Lemma fairness_pass_exact ks st :
  NoDup ks -> incl ks (hours st) ->
  fairness_pass files_dict average (map (fun h => (h, count_of h)) ks) st
  = Ret {| hours := remove_each (consumed files_dict average ks) (hours st);
           total_files_required :=
             total_files_required st
             - len (flat_map (bucket files_dict) (consumed files_dict average ks));
           selected_files :=
             selected_files st
             ++ flat_map (bucket files_dict) (consumed files_dict average ks);
           selection_count_per_hour :=
             fold_left (fun d h => PyDict.set d h (count_of h))
               (consumed files_dict average ks) (selection_count_per_hour st);
           rng := rng st |}.
Proof.
  revert st. induction ks as [|k ks IH]; intros st Hnd Hi.
  - destruct st; simpl. rewrite app_nil_r. f_equal. f_equal. unfold len. simpl. lia.
  - inversion Hnd as [|? ? Hk Hnd']; subst. rewrite consumed_cons. simpl.
    fold count_of. destruct (count_of k <=? average) eqn:E.
    + destruct (list_remove_In k (hours st)) as [hs' R]; [apply Hi; now left|].
      unfold take_bucket. rewrite R. simpl bind. rewrite IH; [|assumption|].
      * simpl. unfold remove1. rewrite R. rewrite len_app.
        rewrite <- app_assoc. unfold count_of. f_equal. f_equal. lia.
      * simpl. intros h Hh. eapply list_remove_other; try eassumption.
        -- intros ->. contradiction.
        -- apply Hi. now right.
    + apply IH; [assumption|]. intros h Hh. apply Hi. now right.
Qed.

End Fairness.

Lemma fairness_phase_exact (files_dict : files_dict_t) (g : nat -> nat)
    (hs : list Z) (requested : Z) :
  hs <> [] ->
  fairness_phase files_dict g hs requested
  = Ret (fairness_with_fixed_average files_dict g hs requested).
Proof.
  intros Hne. unfold fairness_phase. destruct hs as [|h0 hs']; [congruence|].
  set (hs := h0 :: hs') in *. unfold PyDict.items.
  rewrite mk_counts_shape at 2.
  rewrite fairness_pass_exact.
  - unfold fairness_with_fixed_average, average_files, total_available_files.
    simpl. f_equal. f_equal.
    change (fold_left _ ?ks []) with (mk_counts files_dict ks).
    rewrite mk_counts_shape, count_keys_NoDup_hours; [reflexivity|].
    apply consumed_NoDup, count_keys_NoDup.
  - apply count_keys_NoDup.
  - simpl. intros k. apply count_keys_In.
Qed.

(** ** The greedy pass *)

Section Greedy.
Variable files_dict : files_dict_t.

Lemma bucket_get hour files :
  PyDict.get files_dict hour = Some files -> bucket files_dict hour = files.
Proof. intros H. unfold bucket, PyDict.get_default. now rewrite H. Qed.

Lemma bucket_nonempty_get hour :
  bucket files_dict hour <> [] -> PyDict.get files_dict hour <> None.
Proof.
  unfold bucket, PyDict.get_default.
  destruct (PyDict.get files_dict hour); congruence.
Qed.

Lemma available_In files selected f :
  In f (available_files files selected) <-> In f files /\ ~ In f selected.
Proof.
  unfold available_files. rewrite filter_In, negb_true_iff, mem_false.
  reflexivity.
Qed.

○ ○ ○

_REQUIRED ACTION:_ Once you find the line with "change (fold_left _" above, print it and every line after it up to and including the line with "Section Greedy.", exactly as written and nothing else.

_TASK OUTPUT:_
    change (fold_left _ ?ks []) with (mk_counts files_dict ks).
    rewrite mk_counts_shape, count_keys_NoDup_hours; [reflexivity|].
    apply consumed_NoDup, count_keys_NoDup.
  - apply count_keys_NoDup.
  - simpl. intros k. apply count_keys_In.
Qed.

(** ** The greedy pass *)

Section Greedy.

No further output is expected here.